(Stored records)

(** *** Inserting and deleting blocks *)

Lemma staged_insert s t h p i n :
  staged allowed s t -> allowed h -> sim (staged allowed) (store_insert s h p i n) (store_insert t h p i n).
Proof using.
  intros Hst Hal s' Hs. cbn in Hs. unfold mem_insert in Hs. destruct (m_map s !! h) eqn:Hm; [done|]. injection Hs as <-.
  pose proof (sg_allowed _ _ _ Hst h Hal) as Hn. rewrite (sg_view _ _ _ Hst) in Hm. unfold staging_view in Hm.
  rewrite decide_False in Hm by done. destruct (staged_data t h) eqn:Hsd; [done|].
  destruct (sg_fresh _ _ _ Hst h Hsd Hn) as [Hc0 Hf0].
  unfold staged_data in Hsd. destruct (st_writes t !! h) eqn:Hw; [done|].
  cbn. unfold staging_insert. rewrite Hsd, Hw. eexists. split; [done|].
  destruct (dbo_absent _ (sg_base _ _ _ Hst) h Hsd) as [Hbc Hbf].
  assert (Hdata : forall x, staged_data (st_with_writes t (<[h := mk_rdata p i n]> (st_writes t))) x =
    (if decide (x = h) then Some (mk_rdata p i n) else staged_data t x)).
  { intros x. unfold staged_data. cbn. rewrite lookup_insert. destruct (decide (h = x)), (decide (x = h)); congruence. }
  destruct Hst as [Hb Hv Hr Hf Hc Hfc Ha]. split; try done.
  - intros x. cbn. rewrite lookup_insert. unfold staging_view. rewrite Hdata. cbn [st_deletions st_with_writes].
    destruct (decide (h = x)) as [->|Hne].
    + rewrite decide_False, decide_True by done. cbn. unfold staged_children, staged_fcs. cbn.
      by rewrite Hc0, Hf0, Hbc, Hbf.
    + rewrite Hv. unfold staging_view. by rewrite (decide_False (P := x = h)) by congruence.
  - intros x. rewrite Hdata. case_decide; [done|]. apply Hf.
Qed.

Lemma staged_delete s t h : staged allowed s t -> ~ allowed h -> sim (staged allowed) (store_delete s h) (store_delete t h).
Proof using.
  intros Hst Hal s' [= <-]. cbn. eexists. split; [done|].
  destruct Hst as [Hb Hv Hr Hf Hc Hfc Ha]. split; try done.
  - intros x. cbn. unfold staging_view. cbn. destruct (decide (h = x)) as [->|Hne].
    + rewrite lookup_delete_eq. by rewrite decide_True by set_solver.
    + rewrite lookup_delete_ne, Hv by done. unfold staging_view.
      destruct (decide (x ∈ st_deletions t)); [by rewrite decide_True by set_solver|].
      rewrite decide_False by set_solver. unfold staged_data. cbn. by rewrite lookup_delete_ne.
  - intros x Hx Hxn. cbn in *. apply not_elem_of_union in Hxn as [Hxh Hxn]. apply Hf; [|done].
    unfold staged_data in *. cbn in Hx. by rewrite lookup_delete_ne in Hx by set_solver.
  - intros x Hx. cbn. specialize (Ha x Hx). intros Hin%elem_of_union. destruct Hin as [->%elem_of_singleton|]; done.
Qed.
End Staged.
---
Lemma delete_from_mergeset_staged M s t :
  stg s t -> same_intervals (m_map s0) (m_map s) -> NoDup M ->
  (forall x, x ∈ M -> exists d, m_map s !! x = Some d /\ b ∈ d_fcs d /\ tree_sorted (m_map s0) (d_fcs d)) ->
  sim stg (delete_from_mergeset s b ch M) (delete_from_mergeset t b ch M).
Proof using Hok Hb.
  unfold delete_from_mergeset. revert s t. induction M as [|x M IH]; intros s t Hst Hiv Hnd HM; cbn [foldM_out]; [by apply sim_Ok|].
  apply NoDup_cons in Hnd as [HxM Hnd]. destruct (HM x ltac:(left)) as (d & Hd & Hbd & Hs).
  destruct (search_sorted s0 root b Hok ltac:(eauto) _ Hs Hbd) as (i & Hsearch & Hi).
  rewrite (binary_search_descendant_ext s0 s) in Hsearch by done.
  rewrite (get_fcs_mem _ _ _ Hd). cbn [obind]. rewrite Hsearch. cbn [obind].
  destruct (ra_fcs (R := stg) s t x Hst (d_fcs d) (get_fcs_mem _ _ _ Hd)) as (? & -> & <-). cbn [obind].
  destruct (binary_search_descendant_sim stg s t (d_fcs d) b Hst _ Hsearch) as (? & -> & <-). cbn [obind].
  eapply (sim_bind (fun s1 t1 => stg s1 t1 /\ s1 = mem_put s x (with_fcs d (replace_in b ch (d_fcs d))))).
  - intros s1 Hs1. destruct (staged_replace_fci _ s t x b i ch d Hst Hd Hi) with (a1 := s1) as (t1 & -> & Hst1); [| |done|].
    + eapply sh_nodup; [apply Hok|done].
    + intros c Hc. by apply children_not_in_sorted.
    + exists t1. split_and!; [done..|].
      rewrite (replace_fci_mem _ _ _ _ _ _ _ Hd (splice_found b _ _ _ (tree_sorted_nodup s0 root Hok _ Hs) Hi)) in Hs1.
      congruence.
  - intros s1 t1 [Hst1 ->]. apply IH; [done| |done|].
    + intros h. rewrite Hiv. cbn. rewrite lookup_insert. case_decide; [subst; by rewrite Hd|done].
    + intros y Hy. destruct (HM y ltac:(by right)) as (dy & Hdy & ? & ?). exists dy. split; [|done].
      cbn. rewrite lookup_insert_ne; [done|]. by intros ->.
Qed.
---
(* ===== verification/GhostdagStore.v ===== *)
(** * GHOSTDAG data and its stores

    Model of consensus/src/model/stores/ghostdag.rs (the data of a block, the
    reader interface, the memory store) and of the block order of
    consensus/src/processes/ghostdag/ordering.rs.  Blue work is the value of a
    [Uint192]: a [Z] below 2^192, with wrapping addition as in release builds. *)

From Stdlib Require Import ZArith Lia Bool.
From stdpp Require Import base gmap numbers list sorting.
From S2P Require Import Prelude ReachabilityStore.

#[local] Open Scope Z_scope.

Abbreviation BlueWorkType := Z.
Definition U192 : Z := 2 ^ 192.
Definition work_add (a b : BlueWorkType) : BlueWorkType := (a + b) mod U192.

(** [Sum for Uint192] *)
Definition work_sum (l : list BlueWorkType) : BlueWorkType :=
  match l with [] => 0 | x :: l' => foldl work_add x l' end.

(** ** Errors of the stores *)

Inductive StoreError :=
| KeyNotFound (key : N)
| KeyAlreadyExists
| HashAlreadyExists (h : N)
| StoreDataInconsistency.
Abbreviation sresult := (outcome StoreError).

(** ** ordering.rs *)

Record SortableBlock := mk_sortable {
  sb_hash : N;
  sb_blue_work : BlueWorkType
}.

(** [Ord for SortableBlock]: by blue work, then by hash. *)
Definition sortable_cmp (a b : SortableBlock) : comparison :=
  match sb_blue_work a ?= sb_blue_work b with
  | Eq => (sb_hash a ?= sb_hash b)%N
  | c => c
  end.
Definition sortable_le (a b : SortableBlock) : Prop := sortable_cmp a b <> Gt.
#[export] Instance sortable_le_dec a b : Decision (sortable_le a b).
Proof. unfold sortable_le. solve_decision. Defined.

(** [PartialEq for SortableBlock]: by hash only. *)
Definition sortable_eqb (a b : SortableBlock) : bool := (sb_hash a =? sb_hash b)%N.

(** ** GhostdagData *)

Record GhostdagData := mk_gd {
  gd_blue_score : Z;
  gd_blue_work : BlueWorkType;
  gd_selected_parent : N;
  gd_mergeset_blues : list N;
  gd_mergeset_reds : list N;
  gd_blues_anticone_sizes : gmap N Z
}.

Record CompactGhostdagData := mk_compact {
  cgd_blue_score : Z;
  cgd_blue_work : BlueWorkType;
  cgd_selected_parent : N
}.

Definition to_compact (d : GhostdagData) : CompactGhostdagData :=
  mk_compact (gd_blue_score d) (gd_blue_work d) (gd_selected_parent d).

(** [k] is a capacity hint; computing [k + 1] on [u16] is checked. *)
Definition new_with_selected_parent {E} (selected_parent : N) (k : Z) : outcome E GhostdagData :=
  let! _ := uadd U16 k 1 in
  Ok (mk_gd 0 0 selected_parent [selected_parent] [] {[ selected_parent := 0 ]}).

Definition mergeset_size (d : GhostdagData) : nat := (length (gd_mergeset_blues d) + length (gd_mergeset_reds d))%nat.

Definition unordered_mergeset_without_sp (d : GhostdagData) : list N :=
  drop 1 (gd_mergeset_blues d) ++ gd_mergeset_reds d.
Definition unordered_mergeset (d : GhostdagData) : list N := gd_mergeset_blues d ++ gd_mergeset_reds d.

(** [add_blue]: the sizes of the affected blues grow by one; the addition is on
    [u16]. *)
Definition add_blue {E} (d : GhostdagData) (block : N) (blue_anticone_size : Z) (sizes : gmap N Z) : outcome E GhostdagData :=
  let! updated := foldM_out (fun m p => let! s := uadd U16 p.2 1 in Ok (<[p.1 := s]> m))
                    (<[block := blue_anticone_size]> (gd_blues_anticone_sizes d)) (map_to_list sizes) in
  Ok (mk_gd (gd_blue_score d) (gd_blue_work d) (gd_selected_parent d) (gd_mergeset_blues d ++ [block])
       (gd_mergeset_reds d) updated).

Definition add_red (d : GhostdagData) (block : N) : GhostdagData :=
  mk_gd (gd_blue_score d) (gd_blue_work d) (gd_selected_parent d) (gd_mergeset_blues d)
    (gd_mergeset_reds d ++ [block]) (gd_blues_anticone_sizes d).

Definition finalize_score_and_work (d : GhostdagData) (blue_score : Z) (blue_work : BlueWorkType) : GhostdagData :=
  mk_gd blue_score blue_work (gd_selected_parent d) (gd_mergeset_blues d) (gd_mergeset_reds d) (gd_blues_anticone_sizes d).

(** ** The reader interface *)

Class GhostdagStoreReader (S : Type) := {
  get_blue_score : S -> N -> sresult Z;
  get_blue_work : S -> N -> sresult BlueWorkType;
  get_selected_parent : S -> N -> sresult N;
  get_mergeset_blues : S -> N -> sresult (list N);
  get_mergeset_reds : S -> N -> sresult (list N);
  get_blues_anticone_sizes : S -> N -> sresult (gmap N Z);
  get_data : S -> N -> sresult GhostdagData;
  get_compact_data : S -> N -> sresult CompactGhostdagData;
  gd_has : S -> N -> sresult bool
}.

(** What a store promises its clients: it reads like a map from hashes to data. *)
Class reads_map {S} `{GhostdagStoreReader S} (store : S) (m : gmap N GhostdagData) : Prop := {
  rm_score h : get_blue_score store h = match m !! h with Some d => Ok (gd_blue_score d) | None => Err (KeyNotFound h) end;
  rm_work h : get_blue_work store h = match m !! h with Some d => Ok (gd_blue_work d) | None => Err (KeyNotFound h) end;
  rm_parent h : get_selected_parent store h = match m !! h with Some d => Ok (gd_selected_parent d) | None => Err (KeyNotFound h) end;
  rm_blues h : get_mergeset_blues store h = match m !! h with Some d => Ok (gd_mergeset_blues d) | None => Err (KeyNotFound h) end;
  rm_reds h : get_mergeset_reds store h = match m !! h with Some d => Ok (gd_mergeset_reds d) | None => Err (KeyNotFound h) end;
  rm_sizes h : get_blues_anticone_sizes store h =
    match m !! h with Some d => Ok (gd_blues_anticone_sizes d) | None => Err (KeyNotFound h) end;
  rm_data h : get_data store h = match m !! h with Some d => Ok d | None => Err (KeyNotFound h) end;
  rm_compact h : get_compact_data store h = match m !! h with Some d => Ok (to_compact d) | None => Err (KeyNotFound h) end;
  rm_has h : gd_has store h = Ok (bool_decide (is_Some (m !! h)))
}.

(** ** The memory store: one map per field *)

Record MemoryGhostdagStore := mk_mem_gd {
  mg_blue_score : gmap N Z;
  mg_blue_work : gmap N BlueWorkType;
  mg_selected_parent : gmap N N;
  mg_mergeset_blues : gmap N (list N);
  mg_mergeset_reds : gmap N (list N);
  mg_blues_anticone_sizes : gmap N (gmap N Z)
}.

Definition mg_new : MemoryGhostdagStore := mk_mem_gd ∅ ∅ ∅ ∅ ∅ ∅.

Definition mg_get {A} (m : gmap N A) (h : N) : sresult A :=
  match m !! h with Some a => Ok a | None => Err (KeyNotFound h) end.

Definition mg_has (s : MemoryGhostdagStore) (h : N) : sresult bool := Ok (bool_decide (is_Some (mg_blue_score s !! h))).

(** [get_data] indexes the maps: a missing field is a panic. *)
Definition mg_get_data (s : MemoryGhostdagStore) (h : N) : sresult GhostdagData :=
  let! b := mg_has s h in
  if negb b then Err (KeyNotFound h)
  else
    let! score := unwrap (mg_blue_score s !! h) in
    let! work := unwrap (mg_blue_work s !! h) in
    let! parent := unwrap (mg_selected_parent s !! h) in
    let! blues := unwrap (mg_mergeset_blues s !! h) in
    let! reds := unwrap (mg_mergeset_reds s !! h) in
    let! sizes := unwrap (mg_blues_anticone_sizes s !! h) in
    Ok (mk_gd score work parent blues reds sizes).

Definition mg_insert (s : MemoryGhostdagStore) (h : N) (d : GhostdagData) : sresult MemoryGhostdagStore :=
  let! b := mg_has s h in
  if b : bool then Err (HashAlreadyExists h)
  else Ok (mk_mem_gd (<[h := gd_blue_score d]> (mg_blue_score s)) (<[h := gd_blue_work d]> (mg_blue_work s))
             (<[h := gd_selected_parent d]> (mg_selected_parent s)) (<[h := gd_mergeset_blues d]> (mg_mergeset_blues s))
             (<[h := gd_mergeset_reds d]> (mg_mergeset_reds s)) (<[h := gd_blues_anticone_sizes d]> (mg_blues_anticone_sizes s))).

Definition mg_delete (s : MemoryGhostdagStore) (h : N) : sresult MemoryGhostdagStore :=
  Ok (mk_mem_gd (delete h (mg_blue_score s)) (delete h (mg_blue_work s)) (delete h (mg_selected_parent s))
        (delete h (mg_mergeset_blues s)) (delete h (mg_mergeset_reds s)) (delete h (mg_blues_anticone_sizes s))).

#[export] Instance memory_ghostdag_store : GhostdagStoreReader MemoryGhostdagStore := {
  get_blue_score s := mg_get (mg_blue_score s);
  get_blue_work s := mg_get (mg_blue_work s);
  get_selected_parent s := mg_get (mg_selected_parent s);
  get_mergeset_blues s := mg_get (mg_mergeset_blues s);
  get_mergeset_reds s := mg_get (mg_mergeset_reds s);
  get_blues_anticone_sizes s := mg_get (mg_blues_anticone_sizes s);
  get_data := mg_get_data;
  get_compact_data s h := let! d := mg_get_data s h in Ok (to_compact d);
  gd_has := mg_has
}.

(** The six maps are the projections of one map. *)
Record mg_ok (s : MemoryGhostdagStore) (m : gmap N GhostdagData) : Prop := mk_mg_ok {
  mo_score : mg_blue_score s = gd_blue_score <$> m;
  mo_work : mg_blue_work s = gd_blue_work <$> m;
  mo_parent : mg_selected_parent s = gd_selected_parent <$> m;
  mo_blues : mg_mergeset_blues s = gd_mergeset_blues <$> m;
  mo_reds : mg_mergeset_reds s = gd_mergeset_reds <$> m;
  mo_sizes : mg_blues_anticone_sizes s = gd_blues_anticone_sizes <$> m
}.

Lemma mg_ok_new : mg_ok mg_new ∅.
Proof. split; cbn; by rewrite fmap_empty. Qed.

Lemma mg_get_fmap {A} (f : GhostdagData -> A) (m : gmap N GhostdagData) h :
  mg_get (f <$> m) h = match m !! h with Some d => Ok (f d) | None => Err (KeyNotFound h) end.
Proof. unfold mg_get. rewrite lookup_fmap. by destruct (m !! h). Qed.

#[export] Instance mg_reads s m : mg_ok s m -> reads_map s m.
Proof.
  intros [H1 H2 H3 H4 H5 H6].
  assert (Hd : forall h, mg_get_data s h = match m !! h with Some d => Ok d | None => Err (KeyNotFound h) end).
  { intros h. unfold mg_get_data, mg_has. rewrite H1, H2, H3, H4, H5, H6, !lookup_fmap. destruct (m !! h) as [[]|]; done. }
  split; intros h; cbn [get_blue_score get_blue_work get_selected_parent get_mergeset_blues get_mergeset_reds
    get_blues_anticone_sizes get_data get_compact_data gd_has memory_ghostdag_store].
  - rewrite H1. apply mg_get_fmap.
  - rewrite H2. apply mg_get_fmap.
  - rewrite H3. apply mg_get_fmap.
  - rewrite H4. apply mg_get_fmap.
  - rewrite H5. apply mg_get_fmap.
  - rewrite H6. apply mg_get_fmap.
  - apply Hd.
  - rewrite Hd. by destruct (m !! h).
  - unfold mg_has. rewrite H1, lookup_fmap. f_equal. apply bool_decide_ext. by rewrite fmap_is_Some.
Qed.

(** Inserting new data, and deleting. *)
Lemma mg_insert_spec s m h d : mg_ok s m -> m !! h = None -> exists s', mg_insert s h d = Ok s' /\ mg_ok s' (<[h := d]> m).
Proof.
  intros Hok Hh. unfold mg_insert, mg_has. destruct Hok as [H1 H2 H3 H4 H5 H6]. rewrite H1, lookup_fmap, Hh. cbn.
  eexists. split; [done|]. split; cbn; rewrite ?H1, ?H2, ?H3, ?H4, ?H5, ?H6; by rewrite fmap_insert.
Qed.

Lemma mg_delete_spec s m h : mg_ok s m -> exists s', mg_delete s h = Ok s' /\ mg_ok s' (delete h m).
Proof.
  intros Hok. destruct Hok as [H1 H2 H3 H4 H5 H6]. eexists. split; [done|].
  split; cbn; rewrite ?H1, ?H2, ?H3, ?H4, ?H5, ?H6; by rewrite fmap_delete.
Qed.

Problem details - When you reach the line with "(** *** Inserting and deleting blocks *)" in the records above, start writing out lines exactly, and stop once the line with "intros Hst Hal s' Hs." has been written; include nothing else.

Expected answer -
(** *** Inserting and deleting blocks *)

Lemma staged_insert s t h p i n :
  staged allowed s t -> allowed h -> sim (staged allowed) (store_insert s h p i n) (store_insert t h p i n).
Proof using.
  intros Hst Hal s' Hs. cbn in Hs. unfold mem_insert in Hs. destruct (m_map s !! h) eqn:Hm; [done|]. injection Hs as <-.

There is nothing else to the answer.